"O ESTRANGEIRO" de ALBERT CAMUS
(Editora Record)
"O ESTRANGEIRO escrito em 1957 é o mais pop(ular)dos livros do francês nascido na Argélia, Albert Camus. Tão pop que rendeu até música do grupo de rock inglês The Cure ("Killing an arab"). Tão popular porque, à parte ser a seca narrativa das desventuras de Mersault, condenado à morte por matar um árabe a troco de nada, é também a narrativa das desventuras de um homem do século XX. Uma espécie de autobiografia de todo mundo.
Mersault leva uma vida banal; recebe, indiferente, a notícia da morte da mãe no primeiro parágrafo do romance (primeiro parágrafo antológico, diga-se de passagem); comete o crime; é preso; julgado; tudo gratuito,sem sentido, apenas mais um homem arrastado pela correnteza da vida e da História.
Seu drama pode ser lido como o drama de qualquer homem do seu século, o homem que depara com o Absurdo, pomo central do pensamento camusiano.
Este homem - chamemo-lo como o autor, de Mersault - ao contrário de seus antepassados não encontra mais nem explicação nem consolo para o que acontece na sua vida.

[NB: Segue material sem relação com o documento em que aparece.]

(* ===== verification/DurableTree.v ===== *)
(** * DurableTree: notes and the Merkle frontier in the durable store

    A note's payload is written whole or in chunks and reads back; the append loop over
    the stored branches is the frontier append of [Merkle]; an append extends the tree
    a store represents. *)

From S2P Require Import Prelude Felt Externals Concrete Recipients Types Hashing Outputs.
From S2P Require Import Merkle Ledger LedgerSpec CanonicalWire Utf8 Store StoreKeys Durable.
From S2P Require Import DurableCells DurableRepr DurableOps.

Local Open Scope N_scope.

(** The keys of one note. *)
Definition note_keys (i : N) (k : key) : Prop :=
  match k with KNote j | KNoteLen j | KNoteChunk j _ => j = i | _ => False end.

Definition branch_keys (k : key) : Prop :=
  match k with KBranch _ => True | _ => False end.

Lemma branch_level_ok l : (l < DEPTH)%nat -> key_ok (KBranch l).
Proof. intros Hl. cbn. etrans; [exact Hl|]. apply Nat.ltb_lt. reflexivity. Qed.

#[local] Opaque DEPTH.

Section Tree.
Context `{Blake2s, HexLaws, Target, Tze WirePublishedNote, HostLaws Hst}.
#[local] Abbreviation DLS := (DurableLedgerState Hst).
Implicit Types s : DLS.

(** ** Payloads *)

Definition write_chunks (i : N) (l : list bytes) s : DLS :=
  map_host (fun host =>
    foldl (fun host '(c, chunk) => host_write_store (note_chunk_path i (N.of_nat c)) chunk host)
      host (imap pair l)) s.

Lemma write_chunks_snoc i l x s :
  write_chunks i (l ++ [x]) s = dset (KNoteChunk i (N.of_nat (length l))) x (write_chunks i l s).
Proof.
  unfold write_chunks, dset, map_host. cbn [dl_host dl_zero_hashes]. f_equal.
  rewrite imap_app, foldl_app. cbn. by rewrite Nat.add_0_r.
Qed.

Lemma write_chunks_ok i l s :
  is_u64 i -> is_u32 (N.of_nat (length l)) ->
  framed (fun k => exists c, k = KNoteChunk i c) s (write_chunks i l s) /\
  forall c x, l !! c = Some x -> get (write_chunks i l s) (KNoteChunk i (N.of_nat c)) = Some x.
Proof.
  intros Hi. induction l as [|x l IH] using rev_ind; intros Hl.
  - split; [|done]. replace (write_chunks i [] s) with s by by destruct s. apply framed_refl.
  - rewrite length_app in Hl. cbn in Hl. destruct IH as [Hf Hg]; [unfold is_u32 in *; lia|].
    assert (is_u32 (N.of_nat (length l))) by (unfold is_u32 in *; lia).
    rewrite write_chunks_snoc. split.
    + apply framed_dset_r; [done|by eexists|done].
    + intros c y Hc. destruct (decide (c = length l)) as [->|Hne].
      * rewrite lookup_app_r, Nat.sub_diag in Hc by done. injection Hc as <-. apply get_dset_eq.
      * assert (c < length l)%nat as Hlt.
        { apply lookup_lt_Some in Hc. rewrite length_app in Hc. cbn in Hc. lia. }
        rewrite lookup_app_l in Hc by done. rewrite get_dset_ne; [by apply Hg|done| |].
        -- split; [done|]. unfold is_u32 in *. lia.
        -- intros [=]. lia.
Qed.

Lemma write_payload_ok i b s :
  is_u64 i -> N.of_nat (length b) <= MAX_LEDGER_STATE_BYTES -> get s (KNote i) = None ->
  let s' := map_host (write_note_payload i b) s in
  framed (note_keys i) s s' /\ payload_at (get s') i b.
Proof.
  intros Hi Hb Hfresh. cbn zeta. unfold payload_at, write_note_payload.
  destruct (_ <=? _)%nat eqn:El.
  - change (note_path i) with (key_path (KNote i)). rewrite write_host_dset.
    split; [by apply framed_dset|]. apply get_dset_eq.
  - change (map_host _ s) with (write_chunks i (chunks MAX_NOTE_CHUNK_BYTES b)
      (dset (KNoteLen i) (u64_le (N.of_nat (length b))) s)).
    destruct (write_chunks_ok i _ (dset (KNoteLen i) (u64_le (N.of_nat (length b))) s) Hi (chunk_count_u32 b Hb))
      as [Hf Hg].
    split; [|split; [|split; [|done]]].
    + eapply framed_trans; [by apply (framed_dset _ (KNoteLen i))|].
      eapply framed_mono; [|exact Hf]. by intros k [c ->].
    + rewrite (fr_get _ _ _ Hf); [|done|by intros [c E]]. by get_simpl.
    + rewrite (fr_get _ _ _ Hf); [|done|by intros [c E]]. by get_simpl.
Qed.

(** ** The append loop *)

(** Slots are filled, never emptied. *)
Definition fills (br br' : list (option F)) : Prop :=
  forall l, br' !! l = br !! l \/ exists f, br' !! l = Some (Some f).

Lemma fills_refl br : fills br br.
Proof. by left. Qed.

Lemma fills_trans br1 br2 br3 : fills br1 br2 -> fills br2 br3 -> fills br1 br3.
Proof.
  intros H12 H23 l. destruct (H23 l) as [E|?]; [|by right].
  destruct (H12 l) as [E'|[f E']]; [left|right; exists f]; congruence.
Qed.

Lemma fills_insert br d c : fills br (<[d := Some c]> br).
Proof.
  intros l. destruct (decide (l = d)) as [->|]; [|left; by rewrite list_lookup_insert_ne].
  destruct (decide (d < length br)%nat).
  - right. rewrite list_lookup_insert_eq by done. by eexists.
  - left. by rewrite list_insert_ge by lia.
Qed.

Lemma frontier_loop_fills zh levels i c br : fills br (fst (frontier_loop zh levels i c br)).
Proof.
  revert i c br. induction levels as [|d levels IH]; intros i c br; cbn [frontier_loop];
    [apply fills_refl|].
  unfold mbind at 1, ST_bind at 1. destruct (N.land i 1 =? 0); unfold mbind at 1, ST_bind at 1.
  - destruct (panic_unless _ _); cbn [mret ST_ret]; [|apply fills_insert..].
    eapply fills_trans; [apply fills_insert|apply IH].
  - unfold reads. destruct (index_at br d) as [slot|e|w]; [|apply fills_refl..].
    unfold mbind at 1, ST_bind at 1, lift. destruct (ok_or slot _); [|apply fills_refl..].
    apply IH.
Qed.

Lemma append_loop_sim levels i c s br :
  Forall (fun l => l < DEPTH)%nat levels -> length br = DEPTH -> frontier_at (get s) br ->
  let '(br', r) := frontier_loop (dl_zero_hashes s) levels i c br in
  exists s', append_loop levels i c s = (s', r) /\ framed branch_keys s s' /\
    frontier_at (get s') br'.
Proof.
  revert i c s br. induction levels as [|d levels IH]; intros i c s br Hlv Hl Hf.
  - exists s. split; [done|]. split; [apply framed_refl|done].
  - apply Forall_cons in Hlv as [Hd Hlv]. cbn [frontier_loop append_loop].
    destruct (N.land i 1 =? 0); unfold mbind, ST_bind, reads, lift, writes, mret, ST_ret; cbv beta.
    + rewrite (proj2 (Nat.ltb_lt d (length br))) by lia. cbn [panic_unless]. to_keys.
      set (s1 := dset (KBranch d) (F_bytes c) s).
      assert (frontier_at (get s1) (<[d:=Some c]> br)) as Hf1.
      { intros l Hl'. unfold s1. destruct (decide (l = d)) as [->|].
        - rewrite get_dset_eq, list_lookup_insert_eq by lia. done.
        - rewrite get_dset_ne, list_lookup_insert_ne by (auto using branch_level_ok; congruence).
          by apply Hf. }
      specialize (IH (N.shiftr i 1) (hash_merkle c (dl_zero_hashes s !!! d)) s1
        (<[d:=Some c]> br) Hlv). rewrite length_insert in IH. specialize (IH Hl Hf1).
      change (dl_zero_hashes s1) with (dl_zero_hashes s) in *.
      destruct (frontier_loop _ _ _ _ _) as [br' r]. destruct IH as (s' & Hr & Hfr & Hat).
      exists s'. split; [exact Hr|]. split; [|done]. eapply framed_trans; [|exact Hfr].
      apply framed_dset; [by apply branch_level_ok|done].
    + to_keys. destruct (lookup_lt_is_Some_2 br d ltac:(lia)) as [slot Hs].
      unfold index_at. rewrite Hs.
      rewrite (read_felt_get s (KBranch d) slot) by (by rewrite Hf, Hs).
      destruct slot as [left_|]; cbn [ok_or].
      * by apply IH.
      * exists s. split; [done|]. split; [apply framed_refl|done].
Qed.

(** ** Notes *)

(** The keys of the notes from position [i] on. *)
Definition notes_from (i : N) (k : key) : Prop :=
  match k with KNote j | KNoteLen j | KNoteChunk j _ => i <= j | _ => False end.

Definition encodes_as (note : F * EncryptedNote) (b : bytes) : Prop :=
  encode_published_note (fst note) (snd note) = Ok b /\
  N.of_nat (length b) <= MAX_LEDGER_STATE_BYTES.

Definition numbered (start : N) (bs : list bytes) : list (N * bytes) :=
  imap (fun i b => (start + N.of_nat i, b)) bs.

Lemma numbered_cons start b bs : numbered start (b :: bs) = (start, b) :: numbered (start + 1) bs.
Proof.
  unfold numbered. rewrite imap_cons, N.add_0_r. f_equal. apply imap_ext. intros i x _.
  cbn. f_equal. lia.
Qed.

Lemma write_encoded_notes_ok new bs start s :
  Forall2 encodes_as new bs -> is_u64 (start + N.of_nat (length new)) ->
  (forall i, start <= i -> is_u64 i -> get s (KNote i) = None) ->
  let s' := write_encoded_notes (numbered start bs) s in
  framed (fun k => notes_from start k /\ ~ notes_from (start + N.of_nat (length new)) k) s s' /\
  forall i note, new !! i = Some note -> note_at (get s') (start + N.of_nat i) note.
Proof.
  intros Hall. revert start s.
  induction Hall as [|note b new bs [He Hb] Hall IH]; intros start s Hlen Hfresh; cbn zeta.
  - split; [apply framed_refl|done].
  - rewrite numbered_cons. cbn [write_encoded_notes foldl]. fold write_encoded_notes.
    cbn [length] in *. assert (is_u64 start) as Hus by (unfold is_u64 in *; lia).
    destruct (write_payload_ok start b s Hus Hb) as [Hf Hp]; [by apply Hfresh|].
    set (s1 := map_host (write_note_payload start b) s) in *.
    destruct (IH (start + 1) s1) as [Hf' Hn'].
    { unfold is_u64 in *. lia. }
    { intros i Hi Hi'. rewrite (fr_get _ _ _ Hf); [apply Hfresh; [lia|done]|done|cbn; lia]. }
    change (foldl _ s1 (numbered (start + 1) bs))
      with (write_encoded_notes (numbered (start + 1) bs) s1).
    split.
    + eapply framed_trans.
      * eapply framed_mono; [|exact Hf]. intros []; cbn; lia.
      * eapply framed_mono; [|exact Hf']. intros []; cbn; lia.
    + intros [|i] note' Hi; cbn in Hi.
      * injection Hi as <-. rewrite N.add_0_r.
        eapply note_at_ext; [|done|by exists b].
        intros k Hk Hj. rewrite (fr_get _ _ _ Hf'); [done|done|]. destruct k; cbn in *; lia.
      * replace (start + N.of_nat (S i)) with (start + 1 + N.of_nat i) by lia. by apply Hn'.
Qed.

(** ** Extending a tree *)

Definition commit_tree (root : F) (size : N) s : DLS :=
  dset (KCell CTreeSize) (u64_le size) (dset (KCell CTreeRoot) (F_bytes root) s).

Lemma tree_repr_extend notes new bs br' s s1 :
  tree_repr (get s) notes -> Forall2 encodes_as new bs ->
  N.of_nat (length (notes ++ new)) <= TREE_CAPACITY ->
  let sn := write_encoded_notes (numbered (N.of_nat (length notes)) bs) s in
  framed branch_keys sn s1 -> frontier_at (get s1) br' ->
  frontier_ok (leaf_of (fst <$> notes ++ new)) (N.of_nat (length (notes ++ new))) br' ->
  let s2 := commit_tree (tree_root (from_leaves (fst <$> notes ++ new)))
              (N.of_nat (length (notes ++ new))) s1 in
  framed (in_group GTree) s s2 /\ tree_repr (get s2) (notes ++ new).
Proof.
  intros Ht Hall Hcap. cbn zeta. intros Hbr Hat Hok.
  set (n := N.of_nat (length notes)) in *.
  assert (N.of_nat (length (notes ++ new)) = n + N.of_nat (length new)) as Hlen
    by (rewrite length_app; lia).
  pose proof (tree_capacity_u64 _ Hcap) as Hu. rewrite Hlen in *.
  destruct (write_encoded_notes_ok new bs n s Hall Hu (t_fresh _ _ Ht)) as [Hf Hn].
  set (sn := write_encoded_notes (numbered n bs) s) in *. unfold commit_tree.
  set (s2 := dset _ _ _).
  assert (forall k, key_ok k -> notes_from 0 k -> get s2 k = get sn k) as Hnk.
  { intros k Hk Hnf. unfold s2. rewrite !get_dset_ne by (done || by intros <-).
    apply (fr_get _ _ _ Hbr); [done|destruct k; cbn in *; tauto]. }
  split; [|constructor].
  - apply framed_dset_r; [done|done|]. apply framed_dset_r; [done|done|].
    eapply framed_trans; (eapply framed_mono; [|done]); intros [] Hk; cbn in Hk; done || (exfalso; tauto).
  - rewrite Hlen. apply get_dset_eq.
  - unfold s2. by get_simpl.
  - exists br'. rewrite Hlen. split; [done|]. intros l Hl. unfold s2.
    rewrite !get_dset_ne by (done || by apply branch_level_ok). by apply Hat.
  - intros i note Hi. assert (is_u64 (N.of_nat i)) as Hui.
    { eapply lookup_u64; [exact Hi|]. by rewrite Hlen. }
    eapply (note_at_ext (get sn)); [|done|].
    { intros k Hk Hj. apply Hnk; [done|]. destruct k; cbn in *; lia. }
    destruct (decide (i < length notes)%nat) as [Hlt|Hge].
    + rewrite lookup_app_l in Hi by done. eapply (note_at_ext (get s)); [|done|].
      * intros k Hk Hj. rewrite (fr_get _ _ _ Hf); [done|done|].
        destruct k; cbn in *; unfold n; lia.
      * by apply (t_notes _ _ Ht).
    + rewrite lookup_app_r in Hi by lia. apply Hn in Hi.
      replace (n + N.of_nat (i - length notes)) with (N.of_nat i) in Hi by (unfold n; lia). done.
  - intros i Hi Hui. rewrite Hnk by (done || cbn; lia). rewrite Hlen in Hi.
    rewrite (fr_get _ _ _ Hf); [|done|cbn; lia]. apply (t_fresh _ _ Ht); [lia|done].
  - by rewrite Hlen.
Qed.
End Tree.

Tudo acontece à sua revelia e nada faz o menor sentido. Sua vida não é explicada por nenhuma fé, nenhuma religião, nenhuma ideologia, nem mesmo pela fé na ciência. Este homem não tem nada em que se amparar. O que pode ser visto como uma vantagem: este homem é livre, pode se fazer a si mesmo, sua vida está em aberto. Ele se depara, e se angustia, diante de sua própria Liberdade, outro ponto central não só do pensamento camusiano, como de toda a filosofia existencialista - na qual Jean-Paul Sartre é o outro expoente, um comunista à direita do anarquista metafísico Camus.
Compreende-se, portanto, que Absurdo e Liberdade são faces da mesma moeda. Quando Mersault descobre que um implica na outra, afinal encontra a paz. É a história dessa compreensão,desse encontro, que Camus nos propõe. Uma espécie um tantoperversa de livro de auto-ajuda."
(Texto de Arthur Dapieve, transcrito "das orelhas" do livro).